Data excerpts:
(** X16.  Every record [process_shard] writes is normalized: its [text] is
    a non-empty string that cleaning leaves as it is, its [sents] is the
    sentence split of that text, its [lang] is a true value of the label
    map; with [--keep-hint] its [lang_hint] still resolves to that value,
    without it the record has no [lang_hint].  [kept] is the number of
    records written. *)
Theorem written_records_normalized `{Lowercase} (lines : list record)
    (label_map : gmap pystr scalar) (keep_hint : bool) (st : shard_state) :
  process_shard lines label_map keep_hint = Some st ->
  Forall (normalized_record label_map keep_hint) (fout st) /\
  kept st = length (fout st).
Proof.
  intros Hst.
  destruct (process_shard_written label_map keep_hint lines st Hst)
    as (Hf & Hk & _).
  by split.
Qed.

Lemma written_records_normalized_witness :
  let lines := [post_C; post_blank; post_D] in
  let M := load_label_map luganda_map_raw in
  let st := {| fout := [post_C_normalized]; kept := 1;
               skipped_empty := 1; skipped_unknown := 1 |} in
  process_shard lines M false = Some st /\
  Forall (normalized_record M false) [post_C_normalized].
Proof.
  intros lines M st.
  assert (Hst : process_shard lines M false = Some st)
    by (vm_compute; reflexivity).
  split; [exact Hst|].
  exact (proj1 (written_records_normalized lines M false st Hst)).
Defined.

(** X17.  The two tests of the loop are made in this order: a line whose
    text is false, or made of whitespace and zero-width spaces only, is
    counted as empty whatever its label; of the other lines, those whose
    [lang_hint] does not resolve to a true value are counted as of unknown
    label, and the rest are kept. *)
Theorem counters_by_kind_of_line `{Lowercase} (lines : list record)
    (label_map : gmap pystr scalar) (keep_hint : bool) (st : shard_state) :
  process_shard lines label_map keep_hint = Some st ->
  skipped_empty st = length (List.filter blank_text lines) /\
  skipped_unknown st =
    length (List.filter (fun r => negb (blank_text r) &&
                                  negb (label_known label_map r)) lines) /\
  kept st =
    length (List.filter (fun r => negb (blank_text r) &&
                                  label_known label_map r) lines).
Proof.
  intros Hst.
  destruct (process_shard_written label_map keep_hint lines st Hst)
    as (_ & _ & He & Hu & Hk).
  by repeat split.
Qed.

Lemma counters_by_kind_of_line_witness :
  let lines := [post_blank; post_D; post_C; post_blank] in
  let M := load_label_map luganda_map_raw in
  let st := {| fout := [post_C_normalized]; kept := 1;
               skipped_empty := 2; skipped_unknown := 1 |} in
  process_shard lines M false = Some st /\
  List.filter blank_text lines = [post_blank; post_blank] /\
  skipped_empty st = length (List.filter blank_text lines).
Proof.
  intros lines M st.
  assert (Hst : process_shard lines M false = Some st)
    by (vm_compute; reflexivity).
  split; [exact Hst|]. split; [vm_compute; reflexivity|].
  exact (proj1 (counters_by_kind_of_line lines M false st Hst)).
Defined.



(** X19.  The flag [--keep-hint] changes nothing but the [lang_hint] of the
    records written: for a shard that is processed to its end with the flag,
    the shard is processed to its end without it, the three counters are the
    same, and the records written without it are the records written with
    it, each with its [lang_hint] removed. *)
Theorem keep_hint_only_keeps_the_hint `{Lowercase} (lines : list record)
    (label_map : gmap pystr scalar) (st : shard_state) :
  process_shard lines label_map true = Some st ->
  process_shard lines label_map false =
  Some {| fout := delete "lang_hint" <$> fout st;
          kept := kept st;
          skipped_empty := skipped_empty st;
          skipped_unknown := skipped_unknown st |}.
Proof.
  unfold process_shard. intros Hst.
  pose proof (process_lines_without_hint label_map
                {| fout := []; kept := 0; skipped_empty := 0;
                   skipped_unknown := 0 |} lines) as Hw.
  rewrite Hst in Hw. exact Hw.
Qed.

Lemma keep_hint_only_keeps_the_hint_witness :
  let lines := [post_C; post_blank; post_D] in
  let M := load_label_map luganda_map_raw in
  let st := {| fout := [<["lang_hint" := SStr (lit " Luganda ")]> post_C_normalized];
               kept := 1; skipped_empty := 1; skipped_unknown := 1 |} in
  process_shard lines M true = Some st /\
  process_shard lines M false =
  Some {| fout := [post_C_normalized]; kept := 1;
          skipped_empty := 1; skipped_unknown := 1 |}.
Proof.
  intros lines M st.
  assert (Hst : process_shard lines M true = Some st)
    by (vm_compute; reflexivity).
  split; [exact Hst|].
  rewrite (keep_hint_only_keeps_the_hint lines M st Hst).
  vm_compute. reflexivity.
Defined.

## WHAT YOU HAVE TO DO
Set down only these lines, exactly: the one containing "unfold process_shard. intros Hst." and each line after it through the end of the entries above.

## TASK OUTPUT
  unfold process_shard. intros Hst.
  pose proof (process_lines_without_hint label_map
                {| fout := []; kept := 0; skipped_empty := 0;
                   skipped_unknown := 0 |} lines) as Hw.
  rewrite Hst in Hw. exact Hw.
Qed.

Lemma keep_hint_only_keeps_the_hint_witness :
  let lines := [post_C; post_blank; post_D] in
  let M := load_label_map luganda_map_raw in
  let st := {| fout := [<["lang_hint" := SStr (lit " Luganda ")]> post_C_normalized];
               kept := 1; skipped_empty := 1; skipped_unknown := 1 |} in
  process_shard lines M true = Some st /\
  process_shard lines M false =
  Some {| fout := [post_C_normalized]; kept := 1;
          skipped_empty := 1; skipped_unknown := 1 |}.
Proof.
  intros lines M st.
  assert (Hst : process_shard lines M true = Some st)
    by (vm_compute; reflexivity).
  split; [exact Hst|].
  rewrite (keep_hint_only_keeps_the_hint lines M st Hst).
  vm_compute. reflexivity.
Defined.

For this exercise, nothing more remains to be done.